## EXERCISE BRIEF
Within these records, how many lines hold "pose"? Give the number alone.

═══ RECORDS SHOWN ═══

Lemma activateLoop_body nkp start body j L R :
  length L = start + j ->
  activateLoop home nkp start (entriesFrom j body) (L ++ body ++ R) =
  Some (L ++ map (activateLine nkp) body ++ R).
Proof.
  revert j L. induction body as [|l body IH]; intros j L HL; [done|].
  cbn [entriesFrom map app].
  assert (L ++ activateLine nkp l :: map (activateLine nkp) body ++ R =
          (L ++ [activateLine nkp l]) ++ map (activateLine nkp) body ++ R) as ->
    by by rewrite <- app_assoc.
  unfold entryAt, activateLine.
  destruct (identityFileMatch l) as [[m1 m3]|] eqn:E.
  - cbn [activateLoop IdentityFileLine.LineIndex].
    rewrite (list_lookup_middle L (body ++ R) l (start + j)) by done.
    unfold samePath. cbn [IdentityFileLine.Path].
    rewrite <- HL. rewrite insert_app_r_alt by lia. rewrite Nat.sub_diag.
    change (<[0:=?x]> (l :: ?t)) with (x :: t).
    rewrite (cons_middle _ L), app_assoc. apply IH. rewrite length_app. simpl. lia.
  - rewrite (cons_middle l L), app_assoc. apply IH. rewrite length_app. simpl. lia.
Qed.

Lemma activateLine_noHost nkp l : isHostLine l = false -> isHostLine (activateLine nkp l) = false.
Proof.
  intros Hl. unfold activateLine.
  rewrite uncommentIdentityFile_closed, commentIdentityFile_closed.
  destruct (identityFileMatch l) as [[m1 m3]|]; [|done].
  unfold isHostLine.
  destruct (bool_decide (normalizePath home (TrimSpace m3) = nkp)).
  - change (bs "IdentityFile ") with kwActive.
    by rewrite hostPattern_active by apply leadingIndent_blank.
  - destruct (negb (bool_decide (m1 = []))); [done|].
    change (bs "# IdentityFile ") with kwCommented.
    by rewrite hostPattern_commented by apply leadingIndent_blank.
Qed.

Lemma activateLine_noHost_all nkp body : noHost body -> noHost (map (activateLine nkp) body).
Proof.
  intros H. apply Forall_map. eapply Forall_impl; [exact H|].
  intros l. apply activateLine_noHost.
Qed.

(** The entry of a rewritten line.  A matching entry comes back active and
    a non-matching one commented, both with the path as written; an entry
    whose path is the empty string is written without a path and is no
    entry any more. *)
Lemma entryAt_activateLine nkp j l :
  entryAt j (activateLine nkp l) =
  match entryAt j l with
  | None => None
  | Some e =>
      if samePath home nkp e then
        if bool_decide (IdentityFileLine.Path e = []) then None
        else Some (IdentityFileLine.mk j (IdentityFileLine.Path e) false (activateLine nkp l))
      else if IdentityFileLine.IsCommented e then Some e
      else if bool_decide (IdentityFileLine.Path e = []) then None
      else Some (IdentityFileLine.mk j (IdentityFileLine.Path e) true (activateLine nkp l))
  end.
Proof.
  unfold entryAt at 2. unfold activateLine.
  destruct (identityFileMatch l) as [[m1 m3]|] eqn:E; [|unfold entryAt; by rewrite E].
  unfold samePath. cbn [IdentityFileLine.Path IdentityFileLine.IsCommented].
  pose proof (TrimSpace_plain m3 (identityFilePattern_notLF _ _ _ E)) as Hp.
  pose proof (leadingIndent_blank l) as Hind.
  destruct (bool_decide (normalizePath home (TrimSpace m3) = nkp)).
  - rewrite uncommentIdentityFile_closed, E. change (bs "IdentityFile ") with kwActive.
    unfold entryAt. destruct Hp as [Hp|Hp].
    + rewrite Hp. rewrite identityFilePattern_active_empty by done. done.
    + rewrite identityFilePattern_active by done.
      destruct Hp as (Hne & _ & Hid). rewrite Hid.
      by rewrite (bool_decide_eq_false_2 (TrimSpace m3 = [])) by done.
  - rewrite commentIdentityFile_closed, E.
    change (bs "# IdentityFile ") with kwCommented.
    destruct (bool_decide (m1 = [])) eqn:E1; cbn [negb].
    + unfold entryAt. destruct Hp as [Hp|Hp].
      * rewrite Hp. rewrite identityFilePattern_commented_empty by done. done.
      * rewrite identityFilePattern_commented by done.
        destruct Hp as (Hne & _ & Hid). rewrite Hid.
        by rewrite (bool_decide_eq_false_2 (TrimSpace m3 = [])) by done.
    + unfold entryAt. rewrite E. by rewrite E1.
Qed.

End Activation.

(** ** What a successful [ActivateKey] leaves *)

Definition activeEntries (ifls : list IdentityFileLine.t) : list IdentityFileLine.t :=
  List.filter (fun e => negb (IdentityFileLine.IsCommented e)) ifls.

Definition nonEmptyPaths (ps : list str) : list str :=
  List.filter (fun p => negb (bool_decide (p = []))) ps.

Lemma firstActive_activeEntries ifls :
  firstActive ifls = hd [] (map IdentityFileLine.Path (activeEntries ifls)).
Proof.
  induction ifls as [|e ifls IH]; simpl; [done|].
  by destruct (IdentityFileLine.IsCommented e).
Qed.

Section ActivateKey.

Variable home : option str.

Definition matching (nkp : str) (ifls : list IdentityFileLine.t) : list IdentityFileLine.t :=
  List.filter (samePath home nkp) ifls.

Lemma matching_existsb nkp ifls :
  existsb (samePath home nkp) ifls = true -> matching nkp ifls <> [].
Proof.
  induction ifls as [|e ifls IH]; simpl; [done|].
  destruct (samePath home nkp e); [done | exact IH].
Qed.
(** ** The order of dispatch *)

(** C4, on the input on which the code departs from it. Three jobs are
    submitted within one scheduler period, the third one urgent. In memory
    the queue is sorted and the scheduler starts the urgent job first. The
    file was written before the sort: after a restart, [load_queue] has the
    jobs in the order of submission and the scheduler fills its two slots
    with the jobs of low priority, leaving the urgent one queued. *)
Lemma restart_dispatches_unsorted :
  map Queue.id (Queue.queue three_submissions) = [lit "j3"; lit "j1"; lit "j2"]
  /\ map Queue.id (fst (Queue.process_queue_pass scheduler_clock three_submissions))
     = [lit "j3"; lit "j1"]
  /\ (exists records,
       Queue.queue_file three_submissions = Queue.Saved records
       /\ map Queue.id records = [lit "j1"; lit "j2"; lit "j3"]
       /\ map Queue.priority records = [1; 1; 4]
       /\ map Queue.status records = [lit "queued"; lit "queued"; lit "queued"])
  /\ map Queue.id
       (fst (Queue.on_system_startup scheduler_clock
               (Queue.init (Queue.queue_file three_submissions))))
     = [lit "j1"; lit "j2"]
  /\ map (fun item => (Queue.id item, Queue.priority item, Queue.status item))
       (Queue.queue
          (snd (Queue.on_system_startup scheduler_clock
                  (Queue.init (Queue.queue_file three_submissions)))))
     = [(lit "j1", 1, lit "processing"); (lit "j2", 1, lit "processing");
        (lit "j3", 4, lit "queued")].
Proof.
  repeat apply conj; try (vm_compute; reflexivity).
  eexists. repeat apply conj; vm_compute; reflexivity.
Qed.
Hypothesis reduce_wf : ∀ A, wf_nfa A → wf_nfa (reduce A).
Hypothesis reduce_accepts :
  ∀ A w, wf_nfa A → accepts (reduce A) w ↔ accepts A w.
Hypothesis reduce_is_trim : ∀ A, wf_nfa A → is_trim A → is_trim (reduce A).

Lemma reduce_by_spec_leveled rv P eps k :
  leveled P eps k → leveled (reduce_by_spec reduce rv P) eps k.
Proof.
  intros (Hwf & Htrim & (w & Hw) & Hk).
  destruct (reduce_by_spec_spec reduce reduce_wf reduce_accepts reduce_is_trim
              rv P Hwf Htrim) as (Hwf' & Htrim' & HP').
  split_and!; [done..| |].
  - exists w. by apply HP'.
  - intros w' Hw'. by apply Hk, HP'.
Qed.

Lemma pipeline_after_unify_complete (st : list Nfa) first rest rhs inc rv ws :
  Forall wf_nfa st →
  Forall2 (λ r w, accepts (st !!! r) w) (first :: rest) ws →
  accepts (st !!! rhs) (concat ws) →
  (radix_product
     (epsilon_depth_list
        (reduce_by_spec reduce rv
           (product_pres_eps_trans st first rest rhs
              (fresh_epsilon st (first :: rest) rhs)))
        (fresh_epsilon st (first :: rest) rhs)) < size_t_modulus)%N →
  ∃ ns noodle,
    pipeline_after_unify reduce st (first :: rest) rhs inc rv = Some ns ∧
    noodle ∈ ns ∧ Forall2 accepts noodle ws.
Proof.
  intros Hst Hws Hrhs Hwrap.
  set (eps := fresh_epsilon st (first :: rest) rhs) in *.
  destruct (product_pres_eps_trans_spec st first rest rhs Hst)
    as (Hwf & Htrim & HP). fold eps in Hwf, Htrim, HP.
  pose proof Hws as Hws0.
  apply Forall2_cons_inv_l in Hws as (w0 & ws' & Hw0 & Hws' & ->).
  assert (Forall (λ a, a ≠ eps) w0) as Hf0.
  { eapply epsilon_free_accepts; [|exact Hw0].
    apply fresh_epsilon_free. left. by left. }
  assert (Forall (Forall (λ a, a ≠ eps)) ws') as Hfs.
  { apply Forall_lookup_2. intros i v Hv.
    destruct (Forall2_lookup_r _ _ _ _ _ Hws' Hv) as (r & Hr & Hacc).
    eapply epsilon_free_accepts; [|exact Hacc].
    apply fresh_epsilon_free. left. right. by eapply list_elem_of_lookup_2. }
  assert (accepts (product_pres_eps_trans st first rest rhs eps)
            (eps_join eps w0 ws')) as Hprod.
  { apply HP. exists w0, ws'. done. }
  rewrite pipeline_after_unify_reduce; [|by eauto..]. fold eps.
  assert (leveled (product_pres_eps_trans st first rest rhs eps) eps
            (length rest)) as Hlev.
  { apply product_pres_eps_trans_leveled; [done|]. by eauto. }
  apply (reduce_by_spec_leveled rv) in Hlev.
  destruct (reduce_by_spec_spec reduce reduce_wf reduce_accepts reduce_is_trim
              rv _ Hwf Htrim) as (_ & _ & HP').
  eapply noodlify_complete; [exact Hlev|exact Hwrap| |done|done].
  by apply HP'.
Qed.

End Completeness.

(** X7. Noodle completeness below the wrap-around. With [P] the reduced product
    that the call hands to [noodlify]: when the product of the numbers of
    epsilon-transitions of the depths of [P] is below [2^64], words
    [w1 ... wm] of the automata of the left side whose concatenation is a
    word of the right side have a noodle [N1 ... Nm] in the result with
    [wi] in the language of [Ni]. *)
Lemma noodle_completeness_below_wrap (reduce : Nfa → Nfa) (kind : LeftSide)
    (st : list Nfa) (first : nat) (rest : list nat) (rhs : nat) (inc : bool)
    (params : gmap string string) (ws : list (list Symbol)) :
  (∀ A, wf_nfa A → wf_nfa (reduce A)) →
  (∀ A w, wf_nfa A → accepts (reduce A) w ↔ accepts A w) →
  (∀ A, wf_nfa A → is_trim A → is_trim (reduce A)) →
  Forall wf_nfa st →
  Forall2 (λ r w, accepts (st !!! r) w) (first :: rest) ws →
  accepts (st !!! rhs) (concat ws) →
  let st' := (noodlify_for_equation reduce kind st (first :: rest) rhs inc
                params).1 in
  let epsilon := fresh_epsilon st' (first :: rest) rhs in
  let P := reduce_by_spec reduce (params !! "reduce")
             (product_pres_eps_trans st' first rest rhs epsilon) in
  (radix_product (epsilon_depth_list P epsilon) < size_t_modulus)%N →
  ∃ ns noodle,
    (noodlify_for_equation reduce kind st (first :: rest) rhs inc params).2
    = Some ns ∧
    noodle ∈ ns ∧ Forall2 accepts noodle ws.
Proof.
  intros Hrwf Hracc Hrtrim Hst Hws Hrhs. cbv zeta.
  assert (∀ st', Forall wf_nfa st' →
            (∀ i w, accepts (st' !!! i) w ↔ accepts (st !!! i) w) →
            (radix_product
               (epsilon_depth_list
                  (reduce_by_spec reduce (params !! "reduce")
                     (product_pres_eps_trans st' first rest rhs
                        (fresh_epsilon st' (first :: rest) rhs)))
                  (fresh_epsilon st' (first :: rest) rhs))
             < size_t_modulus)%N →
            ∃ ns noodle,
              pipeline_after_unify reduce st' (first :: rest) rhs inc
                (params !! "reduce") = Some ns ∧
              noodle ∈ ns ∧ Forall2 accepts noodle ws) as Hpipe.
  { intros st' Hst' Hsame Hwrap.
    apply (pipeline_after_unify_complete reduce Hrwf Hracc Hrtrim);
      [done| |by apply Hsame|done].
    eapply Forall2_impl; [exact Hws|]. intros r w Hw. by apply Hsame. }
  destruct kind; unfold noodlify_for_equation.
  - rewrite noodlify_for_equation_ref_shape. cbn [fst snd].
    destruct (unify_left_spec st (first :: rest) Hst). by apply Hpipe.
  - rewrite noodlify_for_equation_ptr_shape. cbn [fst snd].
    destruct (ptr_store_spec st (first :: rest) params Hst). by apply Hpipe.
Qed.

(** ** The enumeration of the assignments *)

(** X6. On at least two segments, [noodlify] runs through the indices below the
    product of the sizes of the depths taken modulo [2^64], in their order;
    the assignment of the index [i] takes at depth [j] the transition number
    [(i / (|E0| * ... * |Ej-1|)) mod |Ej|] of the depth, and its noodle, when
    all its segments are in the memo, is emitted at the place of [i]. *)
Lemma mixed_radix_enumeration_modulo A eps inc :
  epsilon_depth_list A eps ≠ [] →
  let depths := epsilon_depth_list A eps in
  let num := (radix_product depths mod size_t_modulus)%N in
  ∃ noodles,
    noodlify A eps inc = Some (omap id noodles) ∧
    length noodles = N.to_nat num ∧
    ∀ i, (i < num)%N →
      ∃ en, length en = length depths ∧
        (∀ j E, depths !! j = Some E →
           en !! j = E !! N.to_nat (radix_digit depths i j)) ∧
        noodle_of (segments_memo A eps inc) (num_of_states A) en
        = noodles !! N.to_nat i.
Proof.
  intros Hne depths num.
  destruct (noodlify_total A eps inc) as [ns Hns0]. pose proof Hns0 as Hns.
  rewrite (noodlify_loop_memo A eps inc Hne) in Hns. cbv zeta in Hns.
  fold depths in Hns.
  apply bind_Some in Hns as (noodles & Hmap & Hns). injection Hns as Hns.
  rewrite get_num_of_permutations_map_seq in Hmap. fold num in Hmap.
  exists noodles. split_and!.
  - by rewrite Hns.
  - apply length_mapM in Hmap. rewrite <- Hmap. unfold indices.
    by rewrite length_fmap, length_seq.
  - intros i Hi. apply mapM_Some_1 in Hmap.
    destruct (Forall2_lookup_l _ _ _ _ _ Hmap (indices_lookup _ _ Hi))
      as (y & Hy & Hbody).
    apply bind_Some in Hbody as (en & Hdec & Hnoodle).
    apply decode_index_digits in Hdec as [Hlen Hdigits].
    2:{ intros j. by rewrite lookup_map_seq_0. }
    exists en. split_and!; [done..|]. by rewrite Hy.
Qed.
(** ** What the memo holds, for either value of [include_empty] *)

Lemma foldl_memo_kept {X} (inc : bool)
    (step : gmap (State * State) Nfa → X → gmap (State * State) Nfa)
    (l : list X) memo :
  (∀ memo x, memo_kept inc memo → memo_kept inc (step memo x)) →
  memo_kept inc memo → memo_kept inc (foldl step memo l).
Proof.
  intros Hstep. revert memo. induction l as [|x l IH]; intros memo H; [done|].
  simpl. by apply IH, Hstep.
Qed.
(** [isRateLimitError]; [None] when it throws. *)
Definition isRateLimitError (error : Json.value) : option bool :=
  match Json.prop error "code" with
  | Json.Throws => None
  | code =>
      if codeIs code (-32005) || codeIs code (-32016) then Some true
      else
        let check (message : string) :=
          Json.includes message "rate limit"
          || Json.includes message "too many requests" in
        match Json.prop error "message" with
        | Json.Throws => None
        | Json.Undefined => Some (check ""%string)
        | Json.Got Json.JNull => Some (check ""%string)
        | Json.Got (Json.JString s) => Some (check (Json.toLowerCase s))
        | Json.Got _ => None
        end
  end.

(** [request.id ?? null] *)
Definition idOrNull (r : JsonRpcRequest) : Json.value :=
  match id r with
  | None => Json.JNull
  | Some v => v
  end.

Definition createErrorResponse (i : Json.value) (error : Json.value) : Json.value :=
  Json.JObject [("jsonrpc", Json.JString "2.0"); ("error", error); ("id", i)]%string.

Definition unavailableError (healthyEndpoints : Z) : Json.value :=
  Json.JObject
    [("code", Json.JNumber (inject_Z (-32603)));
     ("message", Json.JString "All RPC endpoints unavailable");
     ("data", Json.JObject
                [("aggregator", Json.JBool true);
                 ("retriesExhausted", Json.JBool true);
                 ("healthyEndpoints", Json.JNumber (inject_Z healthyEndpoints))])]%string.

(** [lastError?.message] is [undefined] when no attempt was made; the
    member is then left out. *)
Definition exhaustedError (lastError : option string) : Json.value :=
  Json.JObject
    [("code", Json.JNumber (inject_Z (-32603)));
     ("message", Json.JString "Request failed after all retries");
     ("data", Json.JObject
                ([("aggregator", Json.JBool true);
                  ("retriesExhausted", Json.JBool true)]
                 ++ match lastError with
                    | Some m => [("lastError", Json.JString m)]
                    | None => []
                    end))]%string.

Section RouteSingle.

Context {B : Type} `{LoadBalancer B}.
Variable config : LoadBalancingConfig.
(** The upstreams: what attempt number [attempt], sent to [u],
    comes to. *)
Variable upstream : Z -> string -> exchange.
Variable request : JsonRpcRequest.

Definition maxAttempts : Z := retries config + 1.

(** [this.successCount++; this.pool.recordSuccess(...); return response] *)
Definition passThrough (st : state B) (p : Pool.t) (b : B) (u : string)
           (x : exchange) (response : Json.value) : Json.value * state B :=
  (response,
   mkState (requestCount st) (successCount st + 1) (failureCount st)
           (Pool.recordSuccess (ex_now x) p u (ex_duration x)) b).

═══

## SOLVED PROBLEM
4